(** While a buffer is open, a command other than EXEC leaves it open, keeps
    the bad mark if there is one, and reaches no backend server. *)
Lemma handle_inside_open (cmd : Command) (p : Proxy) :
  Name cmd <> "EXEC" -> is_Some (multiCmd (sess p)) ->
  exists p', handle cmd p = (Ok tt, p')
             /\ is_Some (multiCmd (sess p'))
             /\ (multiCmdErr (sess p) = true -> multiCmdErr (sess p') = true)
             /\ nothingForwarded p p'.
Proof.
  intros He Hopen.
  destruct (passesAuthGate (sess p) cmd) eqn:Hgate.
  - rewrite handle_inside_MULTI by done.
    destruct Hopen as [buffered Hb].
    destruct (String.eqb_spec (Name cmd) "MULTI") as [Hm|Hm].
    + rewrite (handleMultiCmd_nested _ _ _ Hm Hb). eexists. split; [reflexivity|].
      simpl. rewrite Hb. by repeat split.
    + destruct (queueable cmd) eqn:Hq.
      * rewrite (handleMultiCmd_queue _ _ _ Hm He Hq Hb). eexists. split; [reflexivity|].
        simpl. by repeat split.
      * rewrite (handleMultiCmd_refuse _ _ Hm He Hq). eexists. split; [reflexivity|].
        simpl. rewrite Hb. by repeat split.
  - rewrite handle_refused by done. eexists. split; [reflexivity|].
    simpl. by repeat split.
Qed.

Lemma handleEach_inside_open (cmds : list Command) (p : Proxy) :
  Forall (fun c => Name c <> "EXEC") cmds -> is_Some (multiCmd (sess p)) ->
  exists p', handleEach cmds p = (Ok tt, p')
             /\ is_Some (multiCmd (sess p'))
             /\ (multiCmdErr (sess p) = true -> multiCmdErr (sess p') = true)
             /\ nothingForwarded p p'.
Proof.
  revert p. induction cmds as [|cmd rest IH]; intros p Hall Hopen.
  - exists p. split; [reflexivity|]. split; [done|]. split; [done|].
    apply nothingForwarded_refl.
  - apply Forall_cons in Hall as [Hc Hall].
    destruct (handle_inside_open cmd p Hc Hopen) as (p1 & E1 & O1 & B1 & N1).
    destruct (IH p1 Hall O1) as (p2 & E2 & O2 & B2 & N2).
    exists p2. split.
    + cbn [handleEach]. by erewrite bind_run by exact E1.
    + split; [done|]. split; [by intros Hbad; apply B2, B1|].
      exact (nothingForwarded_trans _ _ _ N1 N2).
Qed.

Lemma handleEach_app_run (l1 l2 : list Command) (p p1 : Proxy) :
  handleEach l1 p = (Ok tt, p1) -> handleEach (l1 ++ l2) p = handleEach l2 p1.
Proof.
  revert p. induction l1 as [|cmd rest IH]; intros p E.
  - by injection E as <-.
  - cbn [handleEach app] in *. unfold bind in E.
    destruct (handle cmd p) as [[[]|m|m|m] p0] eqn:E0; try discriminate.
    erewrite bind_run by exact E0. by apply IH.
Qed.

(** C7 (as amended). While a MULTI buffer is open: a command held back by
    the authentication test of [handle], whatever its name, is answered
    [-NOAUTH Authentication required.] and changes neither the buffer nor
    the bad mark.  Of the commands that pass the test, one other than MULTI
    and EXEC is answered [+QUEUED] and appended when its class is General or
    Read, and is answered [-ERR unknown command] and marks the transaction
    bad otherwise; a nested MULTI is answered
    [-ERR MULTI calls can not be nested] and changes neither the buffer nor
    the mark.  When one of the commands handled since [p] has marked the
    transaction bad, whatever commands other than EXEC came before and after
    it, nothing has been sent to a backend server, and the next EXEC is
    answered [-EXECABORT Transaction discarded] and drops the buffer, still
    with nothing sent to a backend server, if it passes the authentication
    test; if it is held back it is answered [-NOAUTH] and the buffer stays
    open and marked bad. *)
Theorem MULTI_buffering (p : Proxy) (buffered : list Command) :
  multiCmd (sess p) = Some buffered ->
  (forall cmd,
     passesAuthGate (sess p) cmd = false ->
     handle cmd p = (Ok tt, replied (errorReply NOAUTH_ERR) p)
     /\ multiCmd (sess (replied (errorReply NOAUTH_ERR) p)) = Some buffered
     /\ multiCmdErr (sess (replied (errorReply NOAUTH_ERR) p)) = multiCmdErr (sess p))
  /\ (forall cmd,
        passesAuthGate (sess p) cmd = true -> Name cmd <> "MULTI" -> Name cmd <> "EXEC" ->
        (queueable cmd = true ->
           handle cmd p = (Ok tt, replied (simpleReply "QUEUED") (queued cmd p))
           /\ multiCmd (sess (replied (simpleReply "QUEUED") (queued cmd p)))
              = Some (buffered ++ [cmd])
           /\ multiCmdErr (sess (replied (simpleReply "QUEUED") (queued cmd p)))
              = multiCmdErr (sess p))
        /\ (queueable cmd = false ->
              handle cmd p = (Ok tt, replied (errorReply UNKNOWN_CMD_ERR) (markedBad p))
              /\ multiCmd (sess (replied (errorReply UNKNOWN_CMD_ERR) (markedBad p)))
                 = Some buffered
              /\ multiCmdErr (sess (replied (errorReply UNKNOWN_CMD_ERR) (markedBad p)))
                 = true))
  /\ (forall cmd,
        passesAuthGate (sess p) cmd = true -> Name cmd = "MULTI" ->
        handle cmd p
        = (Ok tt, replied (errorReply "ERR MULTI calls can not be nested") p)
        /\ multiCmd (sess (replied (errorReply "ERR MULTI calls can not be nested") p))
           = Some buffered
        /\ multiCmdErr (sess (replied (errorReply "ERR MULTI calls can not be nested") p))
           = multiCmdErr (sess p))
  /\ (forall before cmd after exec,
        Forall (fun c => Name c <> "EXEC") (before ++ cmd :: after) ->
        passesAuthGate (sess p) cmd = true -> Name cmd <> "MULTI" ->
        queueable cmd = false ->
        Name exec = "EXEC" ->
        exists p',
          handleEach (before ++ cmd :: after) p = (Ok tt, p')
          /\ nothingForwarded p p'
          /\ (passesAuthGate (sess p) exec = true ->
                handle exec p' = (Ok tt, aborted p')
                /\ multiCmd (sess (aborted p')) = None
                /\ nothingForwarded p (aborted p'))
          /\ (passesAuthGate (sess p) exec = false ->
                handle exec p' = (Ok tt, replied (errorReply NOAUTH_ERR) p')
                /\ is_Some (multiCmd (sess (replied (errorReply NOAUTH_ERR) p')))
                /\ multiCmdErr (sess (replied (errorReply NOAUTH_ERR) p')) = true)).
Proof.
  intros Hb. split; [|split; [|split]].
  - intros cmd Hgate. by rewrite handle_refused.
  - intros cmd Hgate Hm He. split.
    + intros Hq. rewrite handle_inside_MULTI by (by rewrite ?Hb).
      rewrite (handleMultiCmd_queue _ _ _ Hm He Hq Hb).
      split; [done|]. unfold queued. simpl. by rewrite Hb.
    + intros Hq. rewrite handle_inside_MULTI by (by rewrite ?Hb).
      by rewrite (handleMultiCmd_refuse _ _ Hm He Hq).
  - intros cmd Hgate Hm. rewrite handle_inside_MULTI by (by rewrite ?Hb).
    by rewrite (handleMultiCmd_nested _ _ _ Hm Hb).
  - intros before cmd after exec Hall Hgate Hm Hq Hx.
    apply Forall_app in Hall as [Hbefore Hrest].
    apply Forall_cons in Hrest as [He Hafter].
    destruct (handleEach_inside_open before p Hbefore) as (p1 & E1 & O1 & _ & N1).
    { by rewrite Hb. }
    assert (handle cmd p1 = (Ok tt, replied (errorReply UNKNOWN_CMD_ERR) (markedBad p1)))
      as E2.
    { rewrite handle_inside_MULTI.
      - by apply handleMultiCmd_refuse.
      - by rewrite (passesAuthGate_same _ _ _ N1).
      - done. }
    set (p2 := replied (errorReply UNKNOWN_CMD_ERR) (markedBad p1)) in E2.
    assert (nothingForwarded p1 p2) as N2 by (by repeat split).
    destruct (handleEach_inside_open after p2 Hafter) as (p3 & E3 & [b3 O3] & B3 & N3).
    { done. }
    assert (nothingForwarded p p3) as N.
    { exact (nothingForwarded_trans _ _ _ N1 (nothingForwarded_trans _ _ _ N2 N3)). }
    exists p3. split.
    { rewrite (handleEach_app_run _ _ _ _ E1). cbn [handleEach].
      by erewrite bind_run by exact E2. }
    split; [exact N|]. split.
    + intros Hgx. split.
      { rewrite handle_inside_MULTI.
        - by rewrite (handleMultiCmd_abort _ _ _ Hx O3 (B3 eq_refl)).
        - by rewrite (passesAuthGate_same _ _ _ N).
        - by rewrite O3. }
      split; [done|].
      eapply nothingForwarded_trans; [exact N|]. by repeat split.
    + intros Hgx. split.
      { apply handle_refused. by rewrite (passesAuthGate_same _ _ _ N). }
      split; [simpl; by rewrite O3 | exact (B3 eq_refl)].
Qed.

-*-*-

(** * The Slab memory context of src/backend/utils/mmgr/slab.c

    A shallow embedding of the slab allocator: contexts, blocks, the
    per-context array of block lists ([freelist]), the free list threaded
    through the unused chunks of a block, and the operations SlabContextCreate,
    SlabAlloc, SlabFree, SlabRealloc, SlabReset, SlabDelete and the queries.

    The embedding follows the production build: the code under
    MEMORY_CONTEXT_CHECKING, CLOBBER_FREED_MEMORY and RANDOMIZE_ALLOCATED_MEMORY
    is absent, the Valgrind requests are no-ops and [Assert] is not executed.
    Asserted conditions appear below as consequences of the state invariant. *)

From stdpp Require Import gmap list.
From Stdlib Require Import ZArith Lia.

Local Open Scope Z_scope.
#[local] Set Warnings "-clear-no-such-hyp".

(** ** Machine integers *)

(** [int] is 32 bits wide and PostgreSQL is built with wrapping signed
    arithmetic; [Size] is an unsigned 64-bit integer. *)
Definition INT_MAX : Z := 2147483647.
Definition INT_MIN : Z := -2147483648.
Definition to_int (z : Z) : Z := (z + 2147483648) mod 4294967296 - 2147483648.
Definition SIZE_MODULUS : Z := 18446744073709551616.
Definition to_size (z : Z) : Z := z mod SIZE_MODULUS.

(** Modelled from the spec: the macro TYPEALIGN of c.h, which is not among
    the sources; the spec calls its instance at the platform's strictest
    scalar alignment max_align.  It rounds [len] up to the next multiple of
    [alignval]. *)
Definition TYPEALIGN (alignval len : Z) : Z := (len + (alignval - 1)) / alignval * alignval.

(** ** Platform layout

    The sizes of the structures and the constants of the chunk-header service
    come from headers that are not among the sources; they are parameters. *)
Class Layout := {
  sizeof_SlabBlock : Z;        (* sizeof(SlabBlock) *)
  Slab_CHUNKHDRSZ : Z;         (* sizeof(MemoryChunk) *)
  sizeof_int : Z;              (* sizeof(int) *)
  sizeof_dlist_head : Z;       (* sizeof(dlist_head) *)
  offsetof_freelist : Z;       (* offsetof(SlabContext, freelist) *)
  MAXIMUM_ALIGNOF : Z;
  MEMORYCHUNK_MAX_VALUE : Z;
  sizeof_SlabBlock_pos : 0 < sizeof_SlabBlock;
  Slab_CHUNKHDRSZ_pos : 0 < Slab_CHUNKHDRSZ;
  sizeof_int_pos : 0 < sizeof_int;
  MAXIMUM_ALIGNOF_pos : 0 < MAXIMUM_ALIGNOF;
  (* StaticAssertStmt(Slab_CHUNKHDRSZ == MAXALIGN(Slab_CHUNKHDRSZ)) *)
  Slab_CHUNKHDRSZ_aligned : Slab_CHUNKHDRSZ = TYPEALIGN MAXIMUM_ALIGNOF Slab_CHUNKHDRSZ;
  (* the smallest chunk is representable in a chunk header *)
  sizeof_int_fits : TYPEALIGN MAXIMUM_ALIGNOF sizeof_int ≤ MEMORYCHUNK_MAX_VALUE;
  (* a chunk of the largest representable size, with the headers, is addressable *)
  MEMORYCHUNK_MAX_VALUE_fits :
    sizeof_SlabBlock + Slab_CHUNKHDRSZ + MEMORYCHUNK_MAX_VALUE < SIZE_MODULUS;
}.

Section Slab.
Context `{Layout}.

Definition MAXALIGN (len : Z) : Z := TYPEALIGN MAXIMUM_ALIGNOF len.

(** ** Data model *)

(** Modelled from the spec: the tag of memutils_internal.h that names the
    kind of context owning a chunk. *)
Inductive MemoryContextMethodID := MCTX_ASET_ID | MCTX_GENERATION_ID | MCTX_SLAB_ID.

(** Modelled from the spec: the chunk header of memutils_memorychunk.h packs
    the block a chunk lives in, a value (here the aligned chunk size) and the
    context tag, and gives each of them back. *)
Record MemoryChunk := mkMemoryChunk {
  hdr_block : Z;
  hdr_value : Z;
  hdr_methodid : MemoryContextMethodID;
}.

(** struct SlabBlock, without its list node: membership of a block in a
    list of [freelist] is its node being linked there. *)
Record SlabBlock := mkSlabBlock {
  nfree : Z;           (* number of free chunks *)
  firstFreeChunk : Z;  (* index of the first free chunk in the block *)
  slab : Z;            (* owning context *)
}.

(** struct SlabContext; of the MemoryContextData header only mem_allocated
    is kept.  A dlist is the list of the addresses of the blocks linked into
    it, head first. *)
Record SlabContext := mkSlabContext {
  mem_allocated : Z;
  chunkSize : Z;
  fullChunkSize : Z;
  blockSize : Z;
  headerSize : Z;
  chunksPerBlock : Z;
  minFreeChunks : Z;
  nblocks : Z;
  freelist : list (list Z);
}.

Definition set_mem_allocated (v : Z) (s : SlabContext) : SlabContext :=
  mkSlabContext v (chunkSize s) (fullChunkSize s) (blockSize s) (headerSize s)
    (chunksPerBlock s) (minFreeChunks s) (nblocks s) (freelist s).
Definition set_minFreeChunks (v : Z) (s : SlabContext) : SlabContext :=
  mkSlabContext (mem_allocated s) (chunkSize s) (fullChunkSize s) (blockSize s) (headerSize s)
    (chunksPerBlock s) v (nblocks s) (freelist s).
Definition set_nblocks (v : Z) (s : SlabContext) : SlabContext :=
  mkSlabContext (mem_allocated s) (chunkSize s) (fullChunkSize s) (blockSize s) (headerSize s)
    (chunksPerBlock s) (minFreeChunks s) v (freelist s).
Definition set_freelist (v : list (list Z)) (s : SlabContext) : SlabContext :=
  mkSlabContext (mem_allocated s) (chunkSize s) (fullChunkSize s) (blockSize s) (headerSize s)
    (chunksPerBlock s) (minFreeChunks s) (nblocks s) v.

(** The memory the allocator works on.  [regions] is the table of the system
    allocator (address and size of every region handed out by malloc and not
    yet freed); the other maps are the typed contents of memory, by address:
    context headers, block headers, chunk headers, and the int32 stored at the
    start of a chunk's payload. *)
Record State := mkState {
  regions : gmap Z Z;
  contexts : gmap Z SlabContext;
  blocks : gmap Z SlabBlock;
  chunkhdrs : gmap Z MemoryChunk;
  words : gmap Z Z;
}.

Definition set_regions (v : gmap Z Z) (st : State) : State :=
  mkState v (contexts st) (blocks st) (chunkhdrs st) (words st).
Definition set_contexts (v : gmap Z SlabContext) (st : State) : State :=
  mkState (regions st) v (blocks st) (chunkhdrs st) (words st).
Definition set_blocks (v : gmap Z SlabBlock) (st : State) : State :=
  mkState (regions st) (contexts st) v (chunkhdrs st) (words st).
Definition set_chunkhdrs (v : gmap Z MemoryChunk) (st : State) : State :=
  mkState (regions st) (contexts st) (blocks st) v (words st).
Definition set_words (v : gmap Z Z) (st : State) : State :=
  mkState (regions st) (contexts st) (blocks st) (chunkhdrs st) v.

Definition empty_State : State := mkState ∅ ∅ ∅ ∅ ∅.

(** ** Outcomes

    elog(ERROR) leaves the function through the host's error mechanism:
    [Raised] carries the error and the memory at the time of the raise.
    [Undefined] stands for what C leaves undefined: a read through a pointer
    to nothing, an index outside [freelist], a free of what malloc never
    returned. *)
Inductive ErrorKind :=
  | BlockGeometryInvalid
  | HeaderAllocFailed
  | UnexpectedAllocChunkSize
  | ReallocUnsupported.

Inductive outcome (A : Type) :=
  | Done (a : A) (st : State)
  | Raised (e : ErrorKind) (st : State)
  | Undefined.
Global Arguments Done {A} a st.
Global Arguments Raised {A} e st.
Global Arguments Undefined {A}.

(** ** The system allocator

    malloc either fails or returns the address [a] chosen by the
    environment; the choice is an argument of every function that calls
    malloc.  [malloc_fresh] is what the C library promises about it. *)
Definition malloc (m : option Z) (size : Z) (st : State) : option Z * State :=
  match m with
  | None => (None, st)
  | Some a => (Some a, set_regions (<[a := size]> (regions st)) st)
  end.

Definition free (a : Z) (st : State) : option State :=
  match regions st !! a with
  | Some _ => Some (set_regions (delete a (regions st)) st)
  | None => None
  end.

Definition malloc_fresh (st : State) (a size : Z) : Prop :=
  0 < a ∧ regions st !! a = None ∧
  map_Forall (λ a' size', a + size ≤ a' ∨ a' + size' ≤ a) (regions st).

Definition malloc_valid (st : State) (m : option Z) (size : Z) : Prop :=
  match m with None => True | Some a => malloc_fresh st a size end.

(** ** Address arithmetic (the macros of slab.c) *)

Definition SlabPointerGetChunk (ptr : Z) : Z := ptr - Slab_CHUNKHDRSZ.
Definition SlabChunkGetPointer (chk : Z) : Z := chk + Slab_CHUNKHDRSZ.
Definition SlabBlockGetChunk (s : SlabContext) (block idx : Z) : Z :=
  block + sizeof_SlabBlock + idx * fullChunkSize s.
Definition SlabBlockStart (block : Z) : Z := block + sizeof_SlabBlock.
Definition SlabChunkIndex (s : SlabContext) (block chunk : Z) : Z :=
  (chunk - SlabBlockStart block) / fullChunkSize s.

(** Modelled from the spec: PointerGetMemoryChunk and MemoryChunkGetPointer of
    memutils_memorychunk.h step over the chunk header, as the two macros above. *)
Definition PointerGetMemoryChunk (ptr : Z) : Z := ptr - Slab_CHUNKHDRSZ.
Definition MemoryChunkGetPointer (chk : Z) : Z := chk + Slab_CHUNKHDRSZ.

-*-*-

What the exercise asks: Extract from the records above the lines from the one containing "(** While a" to the one containing "by exact E1.", both lines included, exactly as they appear and with nothing else.

Result of the exercise:
(** While a buffer is open, a command other than EXEC leaves it open, keeps
    the bad mark if there is one, and reaches no backend server. *)
Lemma handle_inside_open (cmd : Command) (p : Proxy) :
  Name cmd <> "EXEC" -> is_Some (multiCmd (sess p)) ->
  exists p', handle cmd p = (Ok tt, p')
             /\ is_Some (multiCmd (sess p'))
             /\ (multiCmdErr (sess p) = true -> multiCmdErr (sess p') = true)
             /\ nothingForwarded p p'.
Proof.
  intros He Hopen.
  destruct (passesAuthGate (sess p) cmd) eqn:Hgate.
  - rewrite handle_inside_MULTI by done.
    destruct Hopen as [buffered Hb].
    destruct (String.eqb_spec (Name cmd) "MULTI") as [Hm|Hm].
    + rewrite (handleMultiCmd_nested _ _ _ Hm Hb). eexists. split; [reflexivity|].
      simpl. rewrite Hb. by repeat split.
    + destruct (queueable cmd) eqn:Hq.
      * rewrite (handleMultiCmd_queue _ _ _ Hm He Hq Hb). eexists. split; [reflexivity|].
        simpl. by repeat split.
      * rewrite (handleMultiCmd_refuse _ _ Hm He Hq). eexists. split; [reflexivity|].
        simpl. rewrite Hb. by repeat split.
  - rewrite handle_refused by done. eexists. split; [reflexivity|].
    simpl. by repeat split.
Qed.

Lemma handleEach_inside_open (cmds : list Command) (p : Proxy) :
  Forall (fun c => Name c <> "EXEC") cmds -> is_Some (multiCmd (sess p)) ->
  exists p', handleEach cmds p = (Ok tt, p')
             /\ is_Some (multiCmd (sess p'))
             /\ (multiCmdErr (sess p) = true -> multiCmdErr (sess p') = true)
             /\ nothingForwarded p p'.
Proof.
  revert p. induction cmds as [|cmd rest IH]; intros p Hall Hopen.
  - exists p. split; [reflexivity|]. split; [done|]. split; [done|].
    apply nothingForwarded_refl.
  - apply Forall_cons in Hall as [Hc Hall].
    destruct (handle_inside_open cmd p Hc Hopen) as (p1 & E1 & O1 & B1 & N1).
    destruct (IH p1 Hall O1) as (p2 & E2 & O2 & B2 & N2).
    exists p2. split.
    + cbn [handleEach]. by erewrite bind_run by exact E1.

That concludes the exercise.